History is unkind to multigenerational family business success. "Wealth never survives three generations," warns the ancient Chinese proverb.
Corollary linguistic lineage is traceable across multiple cultures. "Rice paddies to rice paddies in three generations" is the Japanese version, which Europeans recast as "clogs to clogs" in the 19th century and we Americanized in the 20th to "shirtsleeves to shirtsleeves."
The verbiage varies but the core meaning stays constant: Subsequent generations tend to squander inherited wealth. Business statistics bear out the adage. Only 3 percent of family businesses survive to the third generation.
The reasons, established by exhaustive research, are fairly straightforward and attributable to two primary characteristics: entitlement and expectation. Simply put, wealthy grandchildren know neither the work ethic nor drive of their forebears. So they undervalue the handsome world they inhabit, and the risks that threaten it.
Successful grandparents mean well in seeking to provide a more educated and luxurious life for their offspring. The fatal flaw is the lack of longer-term vision and structure in formal planning--and the education and communication of that plan to posterity.
If we substitute the blessings of liberty for wealth in this scenario, the saving grace for the American republic has been the wisdom of our collective grandfatherly founders and framers. In particular, their establishment of our Constitution. Essentially, it is and has been the wildly successful succession planning document that has consummately thwarted the "three generation rule" for two centuries.
Monday is Constitution Day, and our contemporary political rhetoric is drowning in doomsaying dialogue.
Citing "The American Crisis," The Atlantic categorizes a series of stories purported to answer the provocative headline "Is democracy dying?" One essay claims America is "living Madison's worst nightmare," asserting that the Virginian founder's fear of mob rule is now being realized. Another, titled "Why Technology Favors Tyranny," cries Chicken Little over data concentration, artificial intelligence and digital dictatorship.
"The Constitution Needs a Reboot," crows a Politico columnist. "When the Constitution Hurts the United States," opines an economist at Equities.com.
Emanating in one way or another from these and other raving commentaries are shortsighted attacks on the electoral college, the amendment process, indirect democracy, representative republicanism and federalism itself. In short, anything that a left-leaner thinks might have prevented the election of Donald Trump, or stands in the way of a more socialist U.S. tilt.
None of those writers, or others voicing verses of the same song, were involved in achieving our national independence or conceiving our Constitution. Nobody alive today was. We are all part of a descendant generation born into a king's opulence of liberty's blessings.
Some of us behave more badly and more squanderously than others. But for all of us, the blood and sacrifice and toil of nation-building is the stuff of story and legend, which we casually second-guess from our comfortable, prosperous perch of inheritance--and ignorance.
What we don't know about our own founding documents will hurt us; indeed, it is hurting us. The painful polarization decried so loudly is caused not by the Constitution or its concepts, but by lack of constitutional knowledge.
Those who seek to subvert the due-process selection of the president tear at the fabric of our common allegiance to freedom through constitutional self-government. Like it or not, and like him or not, the office of the president deserves civic and civil respect, period.
Contentious presidential elections and vehemently sore losers are nothing new; see the outcomes of 1800, 1824, 1876, 1912 and 1948. But the opposition's first instinct was not to doubt, blame and challenge the brilliance of our government charter.
Too many citizens today have become utterly disconnected from the principles, tenets and doctrine on which the U.S. Constitution and nation was built.
Madison, the father of our Constitution, studied democratic societies going back thousands of years; most of his source material came from Jefferson, already a scholar of classic democracies and their failings.

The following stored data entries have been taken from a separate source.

Lemma moved_sources_move_file (w : World) (source dir : string) :
  moved_sources (fst (move_file w source dir)) =
    if is_ok (w.(w_create_dir_all) dir) && is_ok (ok_or (path_file_name source) tt)
    then [source] else [].
Proof.
  unfold move_file, bind, emit, lift, ret, ok_or. simpl.
  destruct (w_create_dir_all w dir) as [[]|]; simpl; [|reflexivity].
  destruct (path_file_name source) as [f|]; simpl; [|reflexivity].
  now destruct (w_rename w source (path_join dir f)).
Qed.

Lemma moved_sources_send_file (w : World) (ks : KindleService) (tok p : string) :
  moved_sources (fst (send_file w ks tok p)) = [].
Proof.
  rewrite send_file_trace.
  now destruct (w_open w p), (w_read_to_end w p).
Qed.

Lemma moved_sources_app (t1 t2 : list Event) :
  moved_sources (t1 ++ t2)%list = (moved_sources t1 ++ moved_sources t2)%list.
Proof. apply flat_map_app. Qed.

Lemma send_loop_moves_from (w : World) (self : SendService) (tok : string)
    (files : list string) (sc fc : nat) :
  let ks := self.(kindle_service) in
  let dir := self.(config).(ebook_sent_directory) in
  moved_sources (fst (send_loop w self tok files sc fc)) =
    filter (fun p => is_ok (snd (send_file w ks tok p)) &&
                     is_ok (w.(w_create_dir_all) dir) &&
                     is_ok (ok_or (path_file_name p) tt)) files /\
  (forall s f, snd (send_loop w self tok files sc fc) = Ok (s, f) ->
     s = (sc + List.length (filter (fun p => is_ok (snd (send_file w ks tok p)) &&
                                      is_ok (snd (move_file w p dir))) files))%nat).
Proof.
  intros ks dir. revert sc fc.
  induction files as [|p rest IH]; intros sc fc.
  - split; [reflexivity|]. intros s f Hs. injection Hs as <- _. simpl. lia.
  - simpl. unfold handle.
    pose proof (moved_sources_send_file w ks tok p) as Hms.
    pose proof (moved_sources_move_file w p dir) as Hmm.
    fold ks dir.
    destruct (send_file w ks tok p) as [t1 [a|e]]; simpl in Hms |- *.
    + destruct (move_file w p dir) as [t2 [a'|e']]; simpl in Hmm |- *;
        [destruct (IH (S sc) fc) as [IH1 IH2]|destruct (IH sc (S fc)) as [IH1 IH2]];
        match goal with
        | |- context [send_loop w self tok rest ?s ?f] =>
            destruct (send_loop w self tok rest s f) as [tr rr]
        end; simpl in *; rewrite !moved_sources_app, Hms, Hmm, IH1;
        (split; [|intros s f Hs; rewrite (IH2 s f Hs); simpl; lia]);
        destruct (is_ok (w_create_dir_all w dir)), (is_ok (ok_or (path_file_name p) tt));
        reflexivity.
    + destruct (IH sc (S fc)) as [IH1 IH2].
      destruct (send_loop w self tok rest sc (S fc)) as [tr rr]; simpl in *.
      rewrite moved_sources_app, Hms, IH1. split; [reflexivity|].
      intros s f Hs. now rewrite (IH2 s f Hs).
Qed.

(** The loop relocates a file only after its mail went out: the moves
    are attempted for exactly the files whose send succeeded (and for
    which the destination directory could be created and a file name
    found), in the order of [files]; the files counted as successes are
    exactly those whose send and move both succeeded. *)
Theorem send_loop_moves (w : World) (self : SendService) (tok : string)
    (files : list string) :
  let ks := self.(kindle_service) in
  let dir := self.(config).(ebook_sent_directory) in
  moved_sources (fst (send_loop w self tok files 0 0)) =
    filter (fun p => is_ok (snd (send_file w ks tok p)) &&
                     is_ok (w.(w_create_dir_all) dir) &&
                     is_ok (ok_or (path_file_name p) tt)) files /\
  (forall s f, snd (send_loop w self tok files 0 0) = Ok (s, f) ->
     s = List.length (filter (fun p => is_ok (snd (send_file w ks tok p)) &&
                                       is_ok (snd (move_file w p dir))) files)).
Proof.
  intros ks dir.
  destruct (send_loop_moves_from w self tok files 0 0) as [H1 H2]. split; [exact H1|].
  intros s f Hs. now rewrite (H2 s f Hs).
Qed.


Definition mail_token_is (tok : string) (e : Event) : bool :=
  match e with EvSendMail t _ => String.eqb t tok | _ => true end.

Lemma send_loop_token (w : World) (self : SendService) (tok : string) (files : list string) :
  forall sc fc, forallb (mail_token_is tok) (fst (send_loop w self tok files sc fc)) = true.
Proof.
  induction files as [|p rest IH]; intros sc fc; [reflexivity|].
  simpl. unfold handle.
  assert (Hs : forallb (mail_token_is tok)
                 (fst (send_file w self.(kindle_service) tok p)) = true).
  { apply forallb_forall. intros e He.
    destruct (send_file_events _ _ _ _ _ He) as [->|[em ->]]; [reflexivity|].
    apply String.eqb_refl. }
  assert (Hm : forallb (mail_token_is tok)
                 (fst (move_file w p self.(config).(ebook_sent_directory))) = true).
  { apply forallb_forall. intros e He.
    destruct (move_file_events _ _ _ _ He) as [->|[b ->]]; reflexivity. }
  destruct (send_file w (kindle_service self) tok p) as [t1 [a|e]]; simpl in Hs.
  - destruct (move_file w p (ebook_sent_directory (config self))) as [t2 [a'|e']];
      simpl in Hm;
      match goal with
      | |- context [send_loop w self tok rest ?s ?f] =>
          pose proof (IH s f) as Hr; destruct (send_loop w self tok rest s f) as [tr rr]
      end; simpl in *; rewrite !forallb_app, Hs, Hm; exact Hr.
  - pose proof (IH sc (S fc)) as Hr.
    destruct (send_loop w self tok rest sc (S fc)) as [tr rr]; simpl in *.
    rewrite forallb_app, Hs. exact Hr.
Qed.

Lemma list_file_in_directory_trace (w : World) (d : string) :
  fst (list_file_in_directory w d) = [EvListDir d].
Proof.
  unfold list_file_in_directory, bind, emit, lift. simpl.
  now destruct (w_read_dir w d).
Qed.

Lemma send_files_eq (w : World) (self : SendService) :
  send_files w self =
    let d := self.(config).(ebook_to_send_directory) in
    match snd (list_file_in_directory w d) with
    | Err e => ([EvListDir d], Err e)
    | Ok files =>
        if is_nil files then ([EvListDir d], Ok tt) else
        match authenticate w self.(azure_service) with
        | (ta, Err e) => (EvListDir d :: ta, Err e)
        | (ta, Ok tok) =>
            match send_loop w self tok files 0 0 with
            | (tloop, Err e) => (EvListDir d :: ta ++ tloop, Err e)
            | (tloop, Ok (s, f)) =>
                (EvListDir d :: ta ++ tloop,
                 if (0 <? f)%nat
                 then Err {| message := "Failed to process " ++ nat_to_string f ++ " files" |}
                 else Ok tt)
            end
        end
    end%list.
Proof.
  cbv zeta.
  pose proof (list_file_in_directory_trace w (ebook_to_send_directory (config self))) as Ht.
  unfold send_files, bind at 1.
  destruct (list_file_in_directory w (ebook_to_send_directory (config self)))
    as [tl [files|e]]; simpl in Ht |- *; subst tl; [|reflexivity].
  destruct (is_nil files); [reflexivity|].
  unfold bind at 1.
  destruct (authenticate w (azure_service self)) as [ta [tok|e]]; [|reflexivity].
  unfold bind at 1.
  destruct (send_loop w self tok files 0 0) as [tloop [[s f]|e]]; simpl;
    [|reflexivity].
  destruct (0 <? f)%nat; simpl; now rewrite !app_nil_r.
Qed.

Modern surveys show large majorities of citizens can't even identify key constitutional components, such as the three branches of government, much less explain the political theories behind them. Ignorance begets devaluation. It's folly to expect citizens without understanding of constitutional rights and responsibilities and reasoning to rise to the occasion for defending and preserving them.
The solution is education: specifically, full-fledged, every-year civic and constitutional instruction in the public school curricula. Such a move will not only afford Arkansas marquee billing at a critical moment in national history, but also deliver priceless practical benefits.
If we start teaching our kids in primary school about the virtues and values of our constitutional form of government, and carry that instruction annually through high school graduation it will transform subsequent generations. Making better citizens will make better neighborhoods, communities, businesses, workplaces, schools, government--in the end, a better Arkansas.
Ultimately, repairing our damaged political system requires fixing us, we the people. That starts with remedying constitutional ignorance and illiteracy.
As a small, agile "laboratory of democracy," Arkansas can take the lead. Now's the time.
Dana D. Kelley is a freelance writer from Jonesboro.